Weight loss campaign, was it well planned?

In Mexico, for months one of the most important networks in this country, Televisa, and the Mexican Social Security Institute (IMSS), who is in charge of health and social security issues, tried to promote a weight loss campaign among Mexicans.
But somehow I found this effort incomplete and a little misguided. They wanted you to eat better, to do exercise, and the goal seems to be THINNER, instead of be HEALTHY.
I don't know if this approach is good or not.  First of all, Televisa has very bad examples of actresses doing anything to be thin, to the extreme that some of them have suffered bulimia -Anahí, one singer from RBD-, anorexia or have done extreme aesthetic surgeries -Thalía, who many says underwent a surgery to take off two ribs to have a smaller waist-. This happens because the network wants them to look thin in TV. It gets worse when you consider it's a common belief that you look 10 pounds heavier on screen, so they are almost skeletons with skin.

On the other hand, in the campaign they show negative images of overweight or obese persons. I don't think this is necessary, particularly since it makes discrimination against them almost justified (if some people almost seems this people as a offense, now they discriminate more). Besides, it's not clear if obesity is caused by bad habits or for a genetic condition. How do they know if someone's genes causes him/her to be overweight or obese? In those cases, what do you do, tell genes that the world thinks 'thinner is better', so they should adjust?

Besides, I believe when you do a campaign asking someone to be thinner they don't take in account many situations. Sometimes loosing weight to be thin can turn into an obsession, in a race against our own natural body, in looking images in magazines and think those are acceptable kind of bodies (when not everyone can have certain weight or body type).

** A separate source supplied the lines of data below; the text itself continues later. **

(** * tooba: a shallow embedding of [tooba/main.py]

    The development follows the source file section by section: models,
    utilities (descriptor parsing, text normalisation, file matching),
    the collection index [scan], and the routes.  Python values are
    modelled as follows.

    - [str] is a list of Unicode code points (integers);
    - [dict[str, str]] with literal keys is a [gmap string str];
    - the catalog [dict[str, Show]] is an association list in insertion
      order, as Python dicts iterate in that order;
    - exceptions are the [Raise] branch of [result];
    - the filesystem is an interface ([FS]) answering the queries the
      program makes; the queries [_match_file] performs are recorded in a
      log, so that "which strategy was consulted" is a statement about
      the log;
    - the Unicode character database and the MD5 digest are library
      code: the database is a type class ([Unicode]), MD5 is written
      out. *)

From Stdlib Require Import ZArith Lia Ascii String List Permutation Sorted.
From stdpp Require Import base option list strings gmap.

(** ** Strings *)

(** Python [str]. *)
Definition str : Type := list Z.

(** The code points of an ASCII literal. *)
Definition u (s : string) : str :=
  map (fun a => Z.of_N (N_of_ascii a)) (list_ascii_of_string s).

(** [x in y] on strings: [x] occurs in [y] as a contiguous block. *)
Fixpoint starts_with (x y : str) : bool :=
  match x, y with
  | [], _ => true
  | _ :: _, [] => false
  | a :: x', b :: y' => (a =? b)%Z && starts_with x' y'
  end.

Fixpoint str_in (x y : str) : bool :=
  starts_with x y ||
  match y with
  | [] => false
  | _ :: y' => str_in x y'
  end.

(** [s.replace(old, new)] for single-character [old] and [new]. *)
Definition replace_char (old new : Z) (s : str) : str :=
  map (fun c => if (c =? old)%Z then new else c) s.

(** [s.translate(str.maketrans("", "", drop))]. *)
Definition translate_delete (drop : str) (s : str) : str :=
  filter (fun c => c ∉ drop) s.

(** [s.zfill(width)]: left-fill with ['0'], after a leading sign. *)
Definition zfill (width : nat) (s : str) : str :=
  if decide (width ≤ length s)%nat then s
  else
    let zeros := replicate (width - length s) 48%Z in
    match s with
    | c :: rest =>
        if decide (c = 43 ∨ c = 45)%Z then c :: zeros ++ rest else zeros ++ s
    | [] => zeros
    end.

(** ** Exceptions *)

Inductive exn : Type :=
  | ParseError
  | OSError
  | ValueError
  | OverflowError
  | LookupError
  | KeyError (key : string)
  | HTTPException (status : Z) (detail : str).

Inductive result (A : Type) : Type :=
  | Ok (a : A)
  | Raise (e : exn).
Arguments Ok {A} a.
Arguments Raise {A} e.

#[global] Instance result_ret : MRet result := fun A a => Ok a.

#[global] Instance result_bind : MBind result := fun A B k m =>
  match m with
  | Ok a => k a
  | Raise e => Raise e
  end.

(** ** [hashlib.md5] (RFC 1321) and [str.encode] *)

Module MD5.
Local Open Scope Z_scope.

Definition w32 (x : Z) : Z := x mod 2 ^ 32.

Definition rotl (x c : Z) : Z :=
  w32 (Z.lor (Z.shiftl x c) (Z.shiftr x (32 - c))).

Definition lnot32 (x : Z) : Z := Z.lxor x 0xffffffff.

Definition K : list Z :=
  [ 0xd76aa478; 0xe8c7b756; 0x242070db; 0xc1bdceee; 0xf57c0faf; 0x4787c62a; 0xa8304613; 0xfd469501;
    0x698098d8; 0x8b44f7af; 0xffff5bb1; 0x895cd7be; 0x6b901122; 0xfd987193; 0xa679438e; 0x49b40821;
    0xf61e2562; 0xc040b340; 0x265e5a51; 0xe9b6c7aa; 0xd62f105d; 0x02441453; 0xd8a1e681; 0xe7d3fbc8;
    0x21e1cde6; 0xc33707d6; 0xf4d50d87; 0x455a14ed; 0xa9e3e905; 0xfcefa3f8; 0x676f02d9; 0x8d2a4c8a;
    0xfffa3942; 0x8771f681; 0x6d9d6122; 0xfde5380c; 0xa4beea44; 0x4bdecfa9; 0xf6bb4b60; 0xbebfbc70;
    0x289b7ec6; 0xeaa127fa; 0xd4ef3085; 0x04881d05; 0xd9d4d039; 0xe6db99e5; 0x1fa27cf8; 0xc4ac5665;
    0xf4292244; 0x432aff97; 0xab9423a7; 0xfc93a039; 0x655b59c3; 0x8f0ccc92; 0xffeff47d; 0x85845dd1;
    0x6fa87e4f; 0xfe2ce6e0; 0xa3014314; 0x4e0811a1; 0xf7537e82; 0xbd3af235; 0x2ad7d2bb; 0xeb86d391 ].

Definition shifts : list Z :=
  [ 7; 12; 17; 22; 7; 12; 17; 22; 7; 12; 17; 22; 7; 12; 17; 22;
    5; 9; 14; 20; 5; 9; 14; 20; 5; 9; 14; 20; 5; 9; 14; 20;
    4; 11; 16; 23; 4; 11; 16; 23; 4; 11; 16; 23; 4; 11; 16; 23;
    6; 10; 15; 21; 6; 10; 15; 21; 6; 10; 15; 21; 6; 10; 15; 21 ].

Definition at_ (l : list Z) (i : Z) : Z := nth (Z.to_nat i) l 0.

(** Little-endian bytes of a word, and back. *)
Definition le_bytes (n : nat) (x : Z) : list Z :=
  map (fun i => Z.land (Z.shiftr x (8 * Z.of_nat i)) 0xff) (seq 0 n).

Definition le_word (bs : list Z) : Z :=
  fold_right (fun b acc => b + 256 * acc) 0 bs.

Definition pad (msg : list Z) : list Z :=
  let len := Z.of_nat (length msg) in
  msg ++ [0x80] ++ replicate (Z.to_nat ((55 - len) mod 64)) 0
      ++ le_bytes 8 ((8 * len) mod 2 ^ 64).

Fixpoint groups (n : nat) (size : nat) (l : list Z) : list (list Z) :=
  match n with
  | O => []
  | S n' => firstn size l :: groups n' size (skipn size l)
  end.

Definition words (chunk : list Z) : list Z := map le_word (groups 16 4 chunk).

Definition step (M : list Z) (st : Z * Z * Z * Z) (i : Z) : Z * Z * Z * Z :=
  let '(A, B, C, D) := st in
  let '(F, g) :=
    if i <? 16 then (Z.lor (Z.land B C) (Z.land (lnot32 B) D), i)
    else if i <? 32 then (Z.lor (Z.land D B) (Z.land (lnot32 D) C), (5 * i + 1) mod 16)
    else if i <? 48 then (Z.lxor (Z.lxor B C) D, (3 * i + 5) mod 16)
    else (Z.lxor C (Z.lor B (lnot32 D)), (7 * i) mod 16) in
  let F' := w32 (F + A + at_ K i + at_ M g) in
  (D, w32 (B + rotl F' (at_ shifts i)), B, C).

Definition compress (st : Z * Z * Z * Z) (chunk : list Z) : Z * Z * Z * Z :=
  let '(a0, b0, c0, d0) := st in
  let '(A, B, C, D) := fold_left (step (words chunk)) (map Z.of_nat (seq 0 64)) st in
  (w32 (a0 + A), w32 (b0 + B), w32 (c0 + C), w32 (d0 + D)).

Definition digest (msg : list Z) : list Z :=
  let padded := pad msg in
  let '(a, b, c, d) :=
    fold_left compress (groups (length padded / 64) 64 padded)
      (0x67452301, 0xefcdab89, 0x98badcfe, 0x10325476) in
  le_bytes 4 a ++ le_bytes 4 b ++ le_bytes 4 c ++ le_bytes 4 d.

Definition hex_digit (n : Z) : Z := if n <? 10 then 48 + n else 87 + n.

Definition hexdigest (msg : list Z) : str :=
  flat_map (fun b => [hex_digit (b / 16); hex_digit (b mod 16)]) (digest msg).

End MD5.

(** [s.encode()]: UTF-8.  The strings that the program encodes are texts of
    descriptor files and names of files; a lone surrogate, which [encode]
    refuses, is not among the characters of an XML document. *)
Definition utf8_char (c : Z) : list Z :=
  if (c <? 0x80)%Z then [c]
  else if (c <? 0x800)%Z then
    [Z.lor 0xc0 (Z.shiftr c 6); Z.lor 0x80 (Z.land c 0x3f)]
  else if (c <? 0x10000)%Z then
    [Z.lor 0xe0 (Z.shiftr c 12); Z.lor 0x80 (Z.land (Z.shiftr c 6) 0x3f);
     Z.lor 0x80 (Z.land c 0x3f)]
  else
    [Z.lor 0xf0 (Z.shiftr c 18); Z.lor 0x80 (Z.land (Z.shiftr c 12) 0x3f);
     Z.lor 0x80 (Z.land (Z.shiftr c 6) 0x3f); Z.lor 0x80 (Z.land c 0x3f)].

Definition encode (s : str) : list Z := flat_map utf8_char s.

(** [hashlib.md5(raw.encode(), usedforsecurity=False).hexdigest()[:8]] *)
Definition md5_hex8 (raw : str) : str := firstn 8 (MD5.hexdigest (encode raw)).

Definition show_key (title : str) : str := md5_hex8 title.


(** ** The Unicode character database

    [unicodedata], [str.lower] and [int] consult the tables of the Unicode
    character database, which ship with the interpreter.  The algorithms
    below are those of the interpreter; the tables are the fields of
    [Unicode]. *)

Class Unicode : Type := {
  (** the full canonical decomposition of one code point, the code point
      itself when it has none (Hangul syllables included) *)
  canonical : Z -> list Z;
  (** [unicodedata.combining]: the canonical combining class *)
  combining : Z -> Z;
  (** [unicodedata.category(c) == "Mn"] *)
  category_Mn : Z -> bool;
  (** the full lowercase mapping that depends on no context *)
  lower_full : Z -> list Z;
  (** the properties Cased and Case_Ignorable *)
  cased : Z -> bool;
  case_ignorable : Z -> bool;
  (** the decimal digit value, and [str.isspace] *)
  decimal : Z -> option Z;
  whitespace : Z -> bool;
}.

(** [bytes.decode("utf-8", "replace")]: each maximal ill-formed prefix of a
    sequence becomes U+FFFD. *)
Definition continuation (lo hi b : Z) : bool := (lo <=? b)%Z && (b <=? hi)%Z.

Definition low6 (b : Z) : Z := Z.land b 0x3f.

Fixpoint utf8_decode (bs : list Z) : str :=
  match bs with
  | [] => []
  | b0 :: r0 =>
      if (b0 <? 0x80)%Z then b0 :: utf8_decode r0
      else if continuation 0xc2 0xdf b0 then
        match r0 with
        | b1 :: r1 =>
            if continuation 0x80 0xbf b1
            then Z.lor (Z.shiftl (Z.land b0 0x1f) 6) (low6 b1) :: utf8_decode r1
            else 0xfffd%Z :: utf8_decode r0
        | [] => [0xfffd%Z]
        end
      else if continuation 0xe0 0xef b0 then
        match r0 with
        | b1 :: r1 =>
            if continuation (if (b0 =? 0xe0)%Z then 0xa0 else 0x80)
                            (if (b0 =? 0xed)%Z then 0x9f else 0xbf) b1
            then
              match r1 with
              | b2 :: r2 =>
                  if continuation 0x80 0xbf b2
                  then Z.lor (Z.shiftl (Z.land b0 0x0f) 12)
                         (Z.lor (Z.shiftl (low6 b1) 6) (low6 b2)) :: utf8_decode r2
                  else 0xfffd%Z :: utf8_decode r1
              | [] => [0xfffd%Z]
              end
            else 0xfffd%Z :: utf8_decode r0
        | [] => [0xfffd%Z]
        end
      else if continuation 0xf0 0xf4 b0 then
        match r0 with
        | b1 :: r1 =>
            if continuation (if (b0 =? 0xf0)%Z then 0x90 else 0x80)
                            (if (b0 =? 0xf4)%Z then 0x8f else 0xbf) b1
            then
              match r1 with
              | b2 :: r2 =>
                  if continuation 0x80 0xbf b2
                  then
                    match r2 with
                    | b3 :: r3 =>
                        if continuation 0x80 0xbf b3
                        then Z.lor (Z.shiftl (Z.land b0 0x07) 18)
                               (Z.lor (Z.shiftl (low6 b1) 12)
                                  (Z.lor (Z.shiftl (low6 b2) 6) (low6 b3)))
                             :: utf8_decode r3
                        else 0xfffd%Z :: utf8_decode r2
                    | [] => [0xfffd%Z]
                    end
                  else 0xfffd%Z :: utf8_decode r1
              | [] => [0xfffd%Z]
              end
            else 0xfffd%Z :: utf8_decode r0
        | [] => [0xfffd%Z]
        end
      else 0xfffd%Z :: utf8_decode r0
  end.

(** ** [urllib.parse.quote] and [urllib.parse.unquote] *)

Definition ascii_alnum (c : Z) : bool :=
  continuation 48 57 c || continuation 65 90 c || continuation 97 122 c.

Definition hex_upper (n : Z) : Z := (if n <? 10 then 48 + n else 55 + n)%Z.

(** [quote(s)], with the default [safe="/"]. *)
Definition quote (s : str) : str :=
  flat_map (fun b =>
              if ascii_alnum b || bool_decide (b ∈ u "_.-~/") then [b]
              else [37%Z; hex_upper (b / 16); hex_upper (b mod 16)])
           (encode s).

Definition hex_value (c : Z) : option Z :=
  if continuation 48 57 c then Some (c - 48)%Z
  else if continuation 65 70 c then Some (c - 55)%Z
  else if continuation 97 102 c then Some (c - 87)%Z
  else None.

(** The escapes of a string resolved: a byte ([inl]) for an ASCII character
    or a well-formed escape, the character itself ([inr]) otherwise. *)
Fixpoint unquote_items (s : str) : list (Z + Z) :=
  match s with
  | [] => []
  | c :: rest =>
      if (c =? 37)%Z then
        match rest with
        | a :: b :: rest' =>
            match hex_value a, hex_value b with
            | Some x, Some y => inl (16 * x + y)%Z :: unquote_items rest'
            | _, _ => inl c :: unquote_items rest
            end
        | _ => inl c :: unquote_items rest
        end
      else (if (c <? 0x80)%Z then inl c else inr c) :: unquote_items rest
  end.

(** Each run of bytes is decoded on its own. *)
Fixpoint decode_runs (run_rev : list Z) (items : list (Z + Z)) : str :=
  match items with
  | [] => utf8_decode (rev run_rev)
  | inl b :: rest => decode_runs (b :: run_rev) rest
  | inr c :: rest => utf8_decode (rev run_rev) ++ c :: decode_runs [] rest
  end.

Definition unquote (s : str) : str :=
  if decide (37%Z ∈ s) then decode_runs [] (unquote_items s) else s.

(** ** Models *)

Module Episode.
Record t : Type := mk {
  showtitle : str;
  title : str;
  season : str;
  episode : str;
  plot : str;
  aired : option str;
  video_file : option str;
  thumbnail : option str;
}.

I think those campaigns should focus more in being healthy and eating well than in having one type of image, particularly if this is an unreal one. In magazines almost every celebrity is at least air brushed, some times with hilarious results (this image appeared in the blog The Great Fitness Experiment):


The same people who erases a thigh can easily make perfect bodies out of normal ones, with flaws as any woman.

At last, I think it's not very sensitive to ask people who works more than 12 hours a day, commutes 3 to 6 hours and sleeps 5 hours because they have to in order to obtain a salary that they need to find time to do exercise. Or women who takes care of their houses and their kids all by themselves and go to sleep past midnight. Or people with business that are struggling to keep their clients and that must work all day long. And many more examples in this economic crisis.

And this without thinking that some can barely buy food, and think in buying healthier is not a choice, just buying the most they can with a little salary.

I don't say it is impossible, but if they ask people to do such an effort they should give help them more to achieve this goal, for instance, giving mothers free time in the government day care centers, encourage employers to allow employees to have one free hour to do exercise, inform where people can buy healthy and cheap food, create free exercise programs in various facilities, not only for people registered in IMSS, but for everyone. That I think it would be something better than this thing they are doing now.